Il conteggio parte dal 25 maggio 2026, data fissata per il rilascio dei calciatori, e termina il giorno successivo all’ultima partita disputata dalla rispettiva nazionale. Per i giocatori che hanno cambiato squadra o hanno concluso il contratto a giugno, Calcio e Finanza ha attribuito al precedente club soltanto i giorni nei quali il calciatore risultava ancora sotto contratto.

Il Milan guida la classifica con 2,315 milioni di dollari. I dieci rossoneri convocati hanno accumulato complessivamente 463 giorni di permanenza con le rispettive nazionali. Seguono l’Atalanta, con 1,595 milioni, e l’Inter, con 1,55 milioni. La Juventus dovrebbe ricevere 1,215 milioni di dollari, il Bologna 1,075 milioni e la Roma 1,055 milioni. Gli altri importi stimati sono 855mila dollari per il Napoli, 780mila per il Sassuolo, 680mila per il Como, 605mila per il Torino e 560mila per il Venezia. Completano la distribuzione il Genoa con 460mila dollari, il Parma con 390mila, il Cagliari con 225mila, Fiorentina e Frosinone con 200mila ciascuna e l’Udinese con 165mila.

Il singolo calciatore che produce il contributo più alto è Lautaro Martinez. I 57 giorni trascorsi dall’attaccante con l’Argentina valgono per l’Inter una stima di 285mila dollari. La stessa somma è associata a Nico Paz, convocato dall’Argentina e tesserato per il Como.

Manu Koné, Mike Maignan, Adrien Rabiot e Marcus Thuram generano invece circa 280mila dollari ciascuno, sulla base di 56 giorni trascorsi con le proprie nazionali.

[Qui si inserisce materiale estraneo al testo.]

(* ===== verification/Cond.v ===== *)
(** * Conditions of watchpoints: [src/dbg/parser.c]

    A condition is a text such as [%eax = 0x10 and ([0x8048000] <> 0x90 or %ecx > 3)].  The pointer that
    walks over it is the rest of the text.  A list of tokens is filled at its front and read backwards, so
    that here it is in the order of the text.  [None] is undefined behaviour: memory that is freed twice,
    or a text that does not fit a buffer. *)
From S2P Require Import Prelude Utils Math.
#[local] Open Scope string_scope.
#[local] Open Scope Z_scope.

(** ** Data *)
Inductive op_t := OP_LT | OP_LE | OP_EQ | OP_NE | OP_GE | OP_GT.
Inductive log_t := LOG_NONE | LOG_OR | LOG_AND.

Inductive tok :=
| Reg_tok (off : Z) (op : op_t) (val : Z) (log_op : log_t)
| Mem_tok (off : Z) (op : op_t) (val : list Z) (log_op : log_t)
| Group_tok (list : list tok) (log_op : log_t).

Definition log_op (t : tok) : log_t :=
  match t with Reg_tok _ _ _ l => l | Mem_tok _ _ _ l => l | Group_tok _ l => l end.
Definition set_log (l : log_t) (t : tok) : tok :=
  match t with Reg_tok o p v _ => Reg_tok o p v l | Mem_tok o p v _ => Mem_tok o p v l | Group_tok g _ => Group_tok g l end.
Definition is_group (t : tok) : bool := match t with Group_tok _ _ => true | _ => false end.

(** ** Characters *)
Definition is_blank (c : ascii) : bool := Ascii.eqb c " " || (ord c =? 9).
Definition skip_chars (c : string) : string := drop_while is_blank c.
Definition is_dec (c : ascii) : bool := (48 <=? ord c) && (ord c <=? 57).
Definition ishexa (c : ascii) : bool :=
  is_dec c || ((97 <=? ord c) && (ord c <=? 102)) || ((65 <=? ord c) && (ord c <=? 70)).

(** The longest prefix of characters of one kind, and the rest. *)
Fixpoint span (f : ascii -> bool) (s : string) : string * string :=
  match s with
  | "" => ("", "")
  | String c s' => if f c then let '(l, r) := span f s' in (String c l, r) else ("", s)
  end.

(** An error is printed and ends the condition. *)
Inductive res (A : Type) := Ok (a : A) | Err.
Arguments Ok {A}. Arguments Err {A}.

(** The registers of [src/dbg/arch/i386.c], with the offsets of the structure of Linux. *)
Definition i386_roff : list (string * Z) :=
  [("eax", 24); ("ebx", 0); ("ecx", 4); ("edx", 8); ("esi", 12); ("edi", 16); ("esp", 60); ("ebp", 20); ("eip", 48); ("eflags", 56)].

Section parser.
(** The registers of the architecture; the evaluation of numbers; what [malloc] leaves in the field
    [type] of a token parsed at a place. *)
Context (roff : list (string * Z)) (get_math : string -> Z) (fresh_type : string -> Z).

Definition MEM_TOK : Z := 2.

Fixpoint get_reg_from (i : Z) (l : list (string * Z)) (s : string) : Z :=
  match l with
  | [] => -1
  | (r, _) :: l' => if starts_with r s then i else get_reg_from (i + 1) l' s
  end.
Definition get_reg (s : string) : Z := get_reg_from 0 roff s.

(** [get_tok_op]: the operator and the rest; the type of the token is not set yet.  The second character
    of [<=] is not skipped, and one more is skipped behind [<]. *)
Definition get_tok_op (junk : Z) (c : string) : res (op_t * string) :=
  let o :=
    if starts_with ">" c then if starts_with ">=" c then Some (OP_GE, str_drop 2 c) else Some (OP_GT, str_drop 1 c)
    else if starts_with "=" c then Some (OP_EQ, str_drop 1 c)
    else if starts_with "<" c then
      if starts_with "<=" c then Some (OP_LE, str_drop 1 c)
      else if starts_with "<>" c then Some (OP_NE, str_drop 2 c)
      else Some (OP_LT, str_drop 2 c)
    else None in
  match o with
  | None => Err
  | Some (op, c) =>
    match op with
    | OP_EQ | OP_NE => Ok (op, c)
    | _ => if junk =? MEM_TOK then Err else Ok (op, c)
    end
  end.

(** [<] at the end of the text: the pointer leaves it. *)
Definition op_leaves (c : string) : bool := String.eqb c "<".

(** [get_tok_value]: a number for a register, bytes for a memory. *)
Inductive value := VReg (v : Z) | VMem (l : list Z).
Definition le8 (v : Z) : list Z := (fun i => v / 2^(8 * Z.of_nat i) mod 256) <$> seq 0 8.
Definition get_tok_value (reg : bool) (c : string) : option (res (value * string)) :=
  if starts_with "0x" c then
    let '(h, r) := span ishexa (str_drop 2 c) in
    let len := Z.of_nat (String.length h) in
    if (len <=? 0) || (reg && (8 <? len / 2)) || (512 <=? len + 2) then Some Err
    else if reg then Some (Ok (VReg (u64 (get_math ("0x" +:+ h))), r))
    else
      match hexstr2binstr get_math h with
      | Some (out, n) => if n =? Z.of_nat (length out) then Some (Ok (VMem out, r)) else None
      | None => None
      end
  else
    let '(h, r) := span is_dec c in
    match h with
    | "" => Some Err
    | _ =>
      if (512 <=? String.length h)%nat then None
      else let v := u64 (get_math h) in Some (Ok (if reg then VReg v else VMem (le8 v), r))
    end.

(** The operator and the value of a token. *)
Definition op_value (reg : bool) (at_ c : string) : option (res (op_t * value * string)) :=
  let c := skip_chars c in
  if op_leaves c && negb (reg && (fresh_type at_ =? MEM_TOK)) then None
  else
    match get_tok_op (fresh_type at_) c with
    | Err => Some Err
    | Ok (op, c) =>
      match get_tok_value reg (skip_chars c) with
      | None => None
      | Some Err => Some Err
      | Some (Ok (v, c)) => Some (Ok (op, v, c))
      end
    end.

(** A memory, behind its bracket. *)
Definition get_mem (c : string) : option (res (tok * string)) :=
  let c := skip_chars c in
  if starts_with "0x" c then
    let '(h, r) := span ishexa (str_drop 2 c) in
    if (8 <? Z.of_nat (String.length h) / 2) then Some Err
    else
      match skip_chars r with
      | String b r =>
        if Ascii.eqb b "]" then
          match op_value false c r with
          | None => None
          | Some (Ok (op, VMem v, c)) => Some (Ok (Mem_tok (u64 (get_math ("0x" +:+ h))) op v LOG_NONE, c))
          | Some _ => Some Err
          end
        else Some Err
      | _ => Some Err
      end
  else Some Err.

Per Manuel Akanji, Remo Freuler, Torbjørn Heggem, Ardon Jashari, Leo Østigård, Marcus Pedersen e Kristian Thorstvedt la stima è di 245mila dollari a giocatore, corrispondenti a 49 giorni.

La FIFA ha indicato un ritorno minimo atteso di circa 5mila dollari al giorno, ma comunicherà la quota definitiva dopo il torneo. I 13,925 milioni destinati ai club italiani potranno quindi subire piccoli aggiustamenti al momento della distribuzione.